◆ DATA ◆
========
(** * BMP image filters: a shallow embedding of [horn_main.cpp]

    The development follows the source file top to bottom: the [Pixel]
    structure, the bitmap reader ([get_int], [read_image]), the bitmap
    writer ([set_bytes], [write_image]), the processing helpers
    ([size_image], [rbg_pixel], [new_pixel], [rotate_90]), the
    processing functions ([process_2] to [process_10]) and the handler
    ([get_image], [respond], [execute]).  [process_1] is left out: its
    result depends on the [pow] of the C library, which the language does
    not define to the last bit.

    Conventions.
    - A C++ [int] is a [Z]; every arithmetic operation that can leave the
      32-bit range is written with its two's complement wrap-around
      ([int_add], [int_sub], [int_mul]), the value compilers give to a
      signed overflow, which the language leaves undefined; [/] and [%]
      truncate toward zero ([Z.quot], [Z.rem]).
    - A [vector<T>] is a [list T]; [v[i]] outside the vector has no defined
      meaning in C++ and is the result [Fault]; a vector constructor called
      with a negative [int] size raises [std::length_error], the result
      [Throws]; a constructor that runs out of memory is not modelled.
    - A [double] is a primitive float, the binary64 format of IEEE 754;
      every operation rounds to nearest on its own.
    - A value a function reads from [cin] in a prompt loop is a parameter
      of its model: the value the loop ends with.
    - A file is a [list byte]; an [fstream] opened for reading is the
      record [istream] (contents, get position, [failbit]), an [fstream]
      opened for writing is the list of bytes written so far. *)

From Stdlib Require Import Floats.PrimFloat Floats.FloatOps Floats.SpecFloat.
From Stdlib Require Import Uint63.
From Stdlib Require Import ZArith Lia List Bool.
From Stdlib.Strings Require Import Byte.
From stdpp Require Import base numbers list.

Local Open Scope Z_scope.

(** ** C++ [int] *)

Module Int.

Definition min_int : Z := -2147483648.
Definition max_int : Z := 2147483647.

(** Reduction of an integer to the 32-bit two's complement range. *)
Definition wrap (z : Z) : Z := (z + 2147483648) mod 4294967296 - 2147483648.

Definition in_range (z : Z) : Prop := min_int <= z <= max_int.

Definition add (a b : Z) : Z := wrap (a + b).
Definition sub (a b : Z) : Z := wrap (a - b).
Definition mul (a b : Z) : Z := wrap (a * b).

(** [int n = v.size()]: narrowing of a [size_t]. *)
Definition of_size (n : nat) : Z := wrap (Z.of_nat n).

End Int.

Abbreviation int_add := Int.add.
Abbreviation int_sub := Int.sub.
Abbreviation int_mul := Int.mul.

(** ** Results of a C++ computation *)

Inductive result (A : Type) : Type :=
| Ok (a : A)
| Fault      (* an index outside a vector or an array *)
| Throws.    (* an exception leaves the function *)

Arguments Ok {A} a.
Arguments Fault {A}.
Arguments Throws {A}.

#[global] Instance result_bind : MBind result :=
  fun (A B : Type) (k : A -> result B) (c : result A) =>
    match c with
    | Ok a => k a
    | Fault => Fault
    | Throws => Throws
    end.

(** ** Vectors *)

(** [vector<T> v(n, x)] with [n] an [int]. *)
Definition vector_n {A : Type} (n : Z) (x : A) : result (list A) :=
  if n <? 0 then Throws else Ok (replicate (Z.to_nat n) x).

(** [v[i]] as a value. *)
Definition vec_at {A : Type} (v : list A) (i : Z) : result A :=
  if i <? 0 then Fault
  else match v !! Z.to_nat i with
       | Some x => Ok x
       | None => Fault
       end.

(** [v[i] = x]. *)
Definition vec_set {A : Type} (v : list A) (i : Z) (x : A) : result (list A) :=
  if (0 <=? i) && (i <? Z.of_nat (length v))
  then Ok (<[Z.to_nat i := x]> v)
  else Fault.

(** [g[i][j]] as a value. *)
Definition at2 {A : Type} (g : list (list A)) (i j : Z) : result A :=
  row ← vec_at g i; vec_at row j.

(** [g[i][j] = x]. *)
Definition set2 {A : Type} (g : list (list A)) (i j : Z) (x : A)
  : result (list (list A)) :=
  row ← vec_at g i;
  row' ← vec_set row j x;
  vec_set g i row'.

(** ** Counting loops *)

(** [n] iterations of [body], the counter starting at [i] and stepping by
    [step]. *)
Fixpoint for_iter {S : Type} (n : nat) (i step : Z)
    (body : Z -> S -> result S) (s : S) : result S :=
  match n with
  | O => Ok s
  | Datatypes.S n' => s' ← body i s; for_iter n' (i + step) step body s'
  end.

(** [for (int i = lo; i < hi; i++) body]. *)
Definition for_up {S : Type} (lo hi : Z) (body : Z -> S -> result S) (s : S)
  : result S :=
  for_iter (Z.to_nat (hi - lo)) lo 1 body s.

(** [for (int i = hi; i >= 0; i--) body]. *)
Definition for_down {S : Type} (hi : Z) (body : Z -> S -> result S) (s : S)
  : result S :=
  for_iter (Z.to_nat (hi + 1)) hi (-1) body s.

(** ** Pixels and images *)

Record Pixel : Type := mkPixel { red : Z; green : Z; blue : Z }.

(** [typedef vector<vector<Pixel>> Image]. *)
Abbreviation Image := (list (list Pixel)).

(** [Pixel()]: the value-initialised pixel a vector constructor fills with. *)
Definition zero_pixel : Pixel := mkPixel 0 0 0.

(** ** Bytes *)

(** The value of an [unsigned char]. *)
Definition uchar_value (b : byte) : Z := Z.of_N (Byte.to_N b).

(** [(unsigned char) v]: the conversion keeps [v] modulo 256. *)
Definition to_uchar (v : Z) : byte :=
  match Byte.of_N (Z.to_N (v mod 256)) with
  | Some b => b
  | None => x00
  end.

(** ** Input streams

    [fstream] opened with [ios::in | ios::binary].  [get] at the end of the
    file returns [EOF] and sets [eofbit] and [failbit] together, and nothing
    in the program clears [failbit], so one flag stands for both: once it is
    set every [seekg] is a no-op and every [get] returns [EOF].  [consumed]
    is a ghost field: the offsets of the bytes [get] has delivered, latest
    first. *)

Record istream : Type := mkIstream {
  contents : list byte;
  gpos : Z;
  failbit : bool;
  consumed : list Z
}.

Definition EOF : Z := -1.

(** [stream.open(filename, ios::in | ios::binary)]: [None] is a file that
    cannot be opened. *)
Definition open_in (file : option (list byte)) : istream :=
  match file with
  | Some data => mkIstream data 0 false []
  | None => mkIstream [] 0 true []
  end.

Definition set_failbit (s : istream) : istream :=
  mkIstream (contents s) (gpos s) true (consumed s).

(** [stream.seekg(pos)]. *)
Definition seekg (s : istream) (pos : Z) : istream :=
  if failbit s then s
  else if pos <? 0 then set_failbit s
  else mkIstream (contents s) pos false (consumed s).

(** [stream.seekg(off, ios::cur)]. *)
Definition seekg_cur (s : istream) (off : Z) : istream :=
  if failbit s then s
  else if gpos s + off <? 0 then set_failbit s
  else mkIstream (contents s) (gpos s + off) false (consumed s).

(** [stream.get()]. *)
Definition get (s : istream) : Z * istream :=
  if failbit s then (EOF, s)
  else match contents s !! Z.to_nat (gpos s) with
       | Some b =>
           (uchar_value b,
            mkIstream (contents s) (gpos s + 1) false (gpos s :: consumed s))
       | None => (EOF, set_failbit s)
       end.

(** ** Reading a bitmap *)

(** The loop of [get_int]: [n] iterations left. *)
Fixpoint get_int_loop (n : nat) (result base : Z) (stream : istream)
  : Z * istream :=
  match n with
  | O => (result, stream)
  | Datatypes.S n' =>
      let '(c, stream) := get stream in
      let result := int_add result (int_mul c base) in
      let base := int_mul base 256 in
      get_int_loop n' result base stream
  end.

Definition get_int (stream : istream) (offset bytes : Z) : Z * istream :=
  let stream := seekg stream offset in
  get_int_loop (Z.to_nat bytes) 0 1 stream.

Definition set_blue (p : Pixel) (v : Z) : Pixel := mkPixel (red p) (green p) v.
Definition set_green (p : Pixel) (v : Z) : Pixel := mkPixel (red p) v (blue p).
Definition set_red (p : Pixel) (v : Z) : Pixel := mkPixel v (green p) (blue p).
========
◆ YOUR TASK ◆
Retype the records above, but only those lines that fall between the line containing "an array *)" and the line containing "(** ** Vectors *)", with both of those lines included, exactly as written.

◆ ANSWER FOR THE TASK ◆
| Fault      (* an index outside a vector or an array *)
| Throws.    (* an exception leaves the function *)

Arguments Ok {A} a.
Arguments Fault {A}.
Arguments Throws {A}.

#[global] Instance result_bind : MBind result :=
  fun (A B : Type) (k : A -> result B) (c : result A) =>
    match c with
    | Ok a => k a
    | Fault => Fault
    | Throws => Throws
    end.

(** ** Vectors *)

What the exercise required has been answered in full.